New International Mechanism Will at Last Investigate Human Rights Violations in Sudan
The UN Human Rights Council has adopted a landmark resolution establishing an independent international fact-finding mission for Sudan. This follows a call from 120 Sudanese and international CSOs, including REDRESS, that an independent mechanism was urgently needed to undertake a thoroughly investigation into serious human rights and humanitarian law violations committed during the ongoing conflict.
Since an armed conflict erupted in Sudan between the Sudanese Armed Forces and the Rapid Support Forces on 15 April 2023, both forces have acted with total disregard for international humanitarian law and have been regularly implicated in widespread serious human rights violations against civilians.

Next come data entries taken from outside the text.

(* ===== verification/DvbDemux.v ===== *)
(** DVB VBI data units: the decoder of [src/src/dvb_demux.c], and the round trip
    with the encoder of [src/src/dvb_mux.c]. *)
From S2P Require Import Prelude Hamm Sliced DvbMux.

(** The error codes of the demultiplexer. *)
Definition VBI_ERR_SLICED_BUFFER_OVERFLOW : Z := 0x7080601.
Definition VBI_ERR_DU_OVERFLOW : Z := 0x7080901.
Definition VBI_ERR_DU_LENGTH : Z := 0x7080902.
Definition VBI_ERR_DU_LINE_NUMBER : Z := 0x7080903.

(** [struct frame]: [lines] is the array from [sliced_begin] to [sliced_end], [sp]
    an index into it.  No caller asks for raw data, [raw] is NULL and [raw_offset]
    zero throughout. *)
Record frame := Frame {
  lines : list vbi_sliced; sp : Z; last_field : Z; last_field_line : Z; last_frame_line : Z;
  last_data_unit_id : Z; n_data_units_extracted_from_packet : Z
}.

Inductive systems := SYSTEM_525 | SYSTEM_625.

Definition field_start (system : systems) (field : Z) : Z :=
  if field =? 0 then 0 else match system with SYSTEM_525 => 263 | SYSTEM_625 => 313 end.

(** The field, the line of the field and the line of the frame. *)
Definition lofp_to_line (lofp : Z) (system : systems) : Z * Z * Z :=
  let field := if lofp .& (1 ≪ 5) =? 0 then 1 else 0 in
  let line_offset := lofp .& 31 in
  if 0 <? line_offset then (field, line_offset, field_start system field + line_offset)
  else (field, 0, 0).

(** Allocates the next slot and stores its line number: [inl] is -1 for a new frame
    or an error code, [inr] the index of the slot. *)
Definition line_address (f : frame) (lofp : Z) (system : systems) : option (frame * (Z + Z)) :=
  if Z.of_nat (length (lines f)) <=? sp f then Some (f, inl VBI_ERR_SLICED_BUFFER_OVERFLOW)
  else
    let '(field, field_line, frame_line) := lofp_to_line lofp system in
    let allocate frame_line last_frame_line :=
      s ← rd (lines f) (sp f);
      l ← wr (lines f) (sp f) (Sliced (id s) frame_line (data s));
      Some (Frame l (sp f + 1) field field_line last_frame_line (last_data_unit_id f)
              (n_data_units_extracted_from_packet f + 1), inr (sp f)) in
    if negb (frame_line =? 0) then
      if frame_line <=? last_frame_line f then
        if 0 <? n_data_units_extracted_from_packet f then Some (f, inl VBI_ERR_DU_LINE_NUMBER)
        else Some (f, inl (-1))
      else allocate frame_line frame_line
    else (* Undefined line. *)
      if negb (last_data_unit_id f =? 0) && negb (field =? last_field f) then
        if n_data_units_extracted_from_packet f =? 0 then Some (f, inl (-1))
        else if field <? last_field f then Some (f, inl VBI_ERR_DU_LINE_NUMBER)
        else allocate 0 (last_frame_line f)
      else allocate 0 (last_frame_line f).

(** [--f->sp] *)
Definition release (f : frame) : frame :=
  Frame (lines f) (sp f - 1) (last_field f) (last_field_line f) (last_frame_line f)
    (last_data_unit_id f) (n_data_units_extracted_from_packet f).

(** Identifies the line in a slot and stores the first bytes of its data. *)
Definition put_line (f : frame) (slot id : Z) (payload : list Z) : option frame :=
  s ← rd (lines f) slot;
  d ← store (data s) 0 payload;
  l ← wr (lines f) slot (Sliced id (line s) d);
  Some (Frame l (sp f) (last_field f) (last_field_line f) (last_frame_line f)
          (last_data_unit_id f) (n_data_units_extracted_from_packet f)).

(** The bytes [p[i]] to [p[i + n - 1]]. *)
Fixpoint fetch (p : list Z) (i : Z) (n : nat) : option (list Z) :=
  match n with
  | O => Some []
  | S n => c ← rd p i; l ← fetch p (i + 1) n; Some (c :: l)
  end.

(** What the cases of sliced data have in common: a slot is allocated, the line
    checked by [bad_line] and the data stored. *)
Definition sliced_unit (f : frame) (p : list Z) (system : systems) (bad_line : frame → Z → bool)
    (service : Z → Z) (payload : option (list Z)) : option (frame * Z) :=
  lofp ← rd p 2;
  '(f, r) ← line_address f lofp system;
  match r with
  | inl err => Some (f, err)
  | inr slot =>
      s ← rd (lines f) slot;
      if bad_line f (line s) then Some (release f, VBI_ERR_DU_LINE_NUMBER)
      else
        payload ← payload;
        f ← put_line f slot (service (last_field f)) payload;
        Some (f, 0)
  end.

Definition no_check (f : frame) (line : Z) : bool := false.

(** The switch over data_unit_id: the frame and an error code or zero. *)
Definition data_unit (f : frame) (p : list Z) (data_unit_id data_unit_length : Z) : option (frame * Z) :=
  let bad_length := Some (f, VBI_ERR_DU_LENGTH) in
  if data_unit_id =? DATA_UNIT_STUFFING then Some (f, 0)
  else if (data_unit_id =? DATA_UNIT_EBU_TELETEXT_NON_SUBTITLE)
          || (data_unit_id =? DATA_UNIT_EBU_TELETEXT_SUBTITLE) then
    if data_unit_length <? 1 + 1 + 42 then bad_length
    else
      framing ← rd p 3;
      if negb (framing =? 0xE4) then Some (f, 0) (* custom framing code *)
      else
        sliced_unit f p SYSTEM_625
          (λ f _, (0 <? last_field_line f) && (23 - 7 <=? u32 (last_field_line f - 7)))
          (λ _, VBI_SLICED_TELETEXT_B_625) (map vbi_rev8 <$> fetch p 4 42)
  else if data_unit_id =? DATA_UNIT_VPS then
    if data_unit_length <? 1 + 13 then bad_length
    else
      sliced_unit f p SYSTEM_625 (λ _ line, negb (line =? 16))
        (λ field, if field =? 0 then VBI_SLICED_VPS else VBI_SLICED_VPS_F2) (fetch p 3 13)
  else if data_unit_id =? DATA_UNIT_WSS then
    if data_unit_length <? 1 + 2 then bad_length
    else
      sliced_unit f p SYSTEM_625 (λ _ line, negb (line =? 23))
        (λ _, VBI_SLICED_WSS_625) (map vbi_rev8 <$> fetch p 3 2)
  else if data_unit_id =? DATA_UNIT_ZVBI_WSS_CPR1204 then
    if data_unit_length <? 1 + 3 then bad_length
    else sliced_unit f p SYSTEM_525 no_check (λ _, VBI_SLICED_WSS_CPR1204) (fetch p 3 3)
  else if data_unit_id =? DATA_UNIT_ZVBI_CLOSED_CAPTION_525 then
    if data_unit_length <? 1 + 2 then bad_length
    else
      sliced_unit f p SYSTEM_525 no_check
        (λ field, if field =? 0 then VBI_SLICED_CAPTION_525_F1 else VBI_SLICED_CAPTION_525_F2)
        (map vbi_rev8 <$> fetch p 3 2)
  else if data_unit_id =? DATA_UNIT_CLOSED_CAPTION then
    if data_unit_length <? 1 + 2 then bad_length
    else
      sliced_unit f p SYSTEM_625 (λ _ line, negb (line =? 21))
        (λ field, if field =? 0 then VBI_SLICED_CAPTION_625_F1 else VBI_SLICED_CAPTION_625_F2)
        (map vbi_rev8 <$> fetch p 3 2)
  else Some (f, 0). (* raw data, which was not requested, and unknown units *)

Definition set_last_data_unit_id (id : Z) (f : frame) : frame :=
  Frame (lines f) (sp f) (last_field f) (last_field_line f) (last_frame_line f) id
    (n_data_units_extracted_from_packet f).

(** [p] are the bytes up to the end of the packet.  The results are the values of
    the frame, [*src], [*src_left] and the returned value. *)
Fixpoint extract_loop (n : nat) (f : frame) (p : list Z) : option (frame * list Z * Z * Z) :=
  if 2 <? Z.of_nat (length p) then
    match n with
    | O => None
    | S n =>
        data_unit_id ← rd p 0;
        data_unit_length ← rd p 1;
        if Z.of_nat (length p) - 2 <? data_unit_length then
          Some (f, p, Z.of_nat (length p), VBI_ERR_DU_OVERFLOW)
        else
          '(f, err) ← data_unit f p data_unit_id data_unit_length;
          if negb (err =? 0) then Some (f, p, Z.of_nat (length p), err)
          else
            extract_loop n (set_last_data_unit_id data_unit_id f)
              (drop (Z.to_nat (data_unit_length + 2)) p)
    end
  else Some (f, p, 0, 0).

Definition extract_data_units (f : frame) (src : list Z) : option (frame * list Z * Z * Z) :=
  extract_loop (length src) f src.

Definition reset_frame (f : frame) : frame := Frame (lines f) 0 0 0 0 0 0.

(** The bytes left after the unit, or FALSE. *)
Definition _vbi_dvb_skip_data_unit (buffer : list Z) : option (list Z * bool) :=
  if Z.of_nat (length buffer) <? 2 then Some (buffer, false)
  else
    len ← rd buffer 1;
    let skip := 2 + len in
    if Z.of_nat (length buffer) <? skip then Some (buffer, false)
    else Some (drop (Z.to_nat skip) buffer, true).

(** The array, the number of lines, [*buffer], [*buffer_left] and the returned
    value; the number is [None] when it is not set. *)
Definition _vbi_dvb_demultiplex_sliced (sliced : list vbi_sliced) (buffer : list Z)
    : option (list vbi_sliced * option Z * list Z * Z * bool) :=
  if Z.of_nat (length buffer) <? 2 then
    Some (sliced, None, buffer, Z.of_nat (length buffer), false)
  else
    '(f, p, src_left, err) ← extract_data_units (Frame sliced 0 0 0 0 0 0) buffer;
    Some (lines f, Some (sp f), p, src_left, err =? 0).

(** ** Any input *)

Definition has_data (s : vbi_sliced) : Prop := length (data s) = 56%nat.

(** The array, the lines stored so far in ascending order, lines 0 aside. *)
Definition frame_ok (f : frame) : Prop :=
  0 ≤ sp f ≤ Z.of_nat (length (lines f)) ∧ 0 ≤ last_frame_line f ∧ Forall has_data (lines f) ∧
  (∀ i s, lines f !! i = Some s → Z.of_nat i < sp f → 0 ≤ line s ≤ last_frame_line f) ∧
  (∀ i j s t, lines f !! i = Some s → lines f !! j = Some t → (i < j)%nat → Z.of_nat j < sp f →
    line s ≠ 0 → line t ≠ 0 → line s < line t).

Lemma release_ok f : frame_ok f → 1 ≤ sp f → frame_ok (release f).
Proof.
  intros (Hsp & Hl0 & Hd & Hle & Hasc) H1. split_and!; cbn; try done; try lia.
  - intros i s Hi Hlt. apply (Hle i s Hi). lia.
  - intros i j s t Hi Hj Hij Hlt. apply (Hasc i j s t); (done || lia).
Qed.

As highlighted in a REDRESS’ recent report, “Ruining a Country, Devastating its People”, there is now a large (and evolving) body of evidence implicating both sides in possible war crimes and crimes against humanity, and credible accounts of conduct perpetrated by the Rapid Support Forces and allied militias in Darfur that could possibly amount to genocide.
The report highlighted how the heart of the armed conflict lies in the historic impunity for international crimes in Sudan. To finally address this, REDRESS recommended that States prioritise the establishment of an independent investigative mechanism by the UN Human Rights Council and the urgent provision of substantial material support to Sudanese documentation organisations.
REDRESS briefed State delegations and the UN Independent Expert on Sudan attending the 54th session of the UN Human Rights Council on the need for coordinated and decisive action by the Council at this critical juncture.
The Independent International Fact-Finding Mission (which is expected to start its work imminently) will be comprised of three experts in international human rights and humanitarian law who will be appointed for an initial term of one year with a mandate to:
- investigate the facts, circumstances and root causes of all alleged violations committed by all warring parties in the context of the ongoing armed conflict;
- collect, consolidate, analyse, and verify evidence of such violations, including systematically recording and preserving information, documentation, and evidence, consistent with international best practices in preparation of any future legal proceedings;
- identify those responsible for violations and make recommendations on accountability measures to end impunity and address its root causes. Ensuring accountability will include individual criminal responsibility and access to justice for victims.
Caitlan Lloyd, REDRESS Legal Officer on Sudan, said:
“As we near six months of deadly armed conflict in Sudan, and with evidence of international crimes mounting daily, the establishment of an international mechanism to investigate human rights violations on Sudan will at last begin to address the pervasive culture of impunity that has long empowered Sudan’s military and security actors to commit atrocities. We now hope that it will act fast, or significant evidence may be lost.”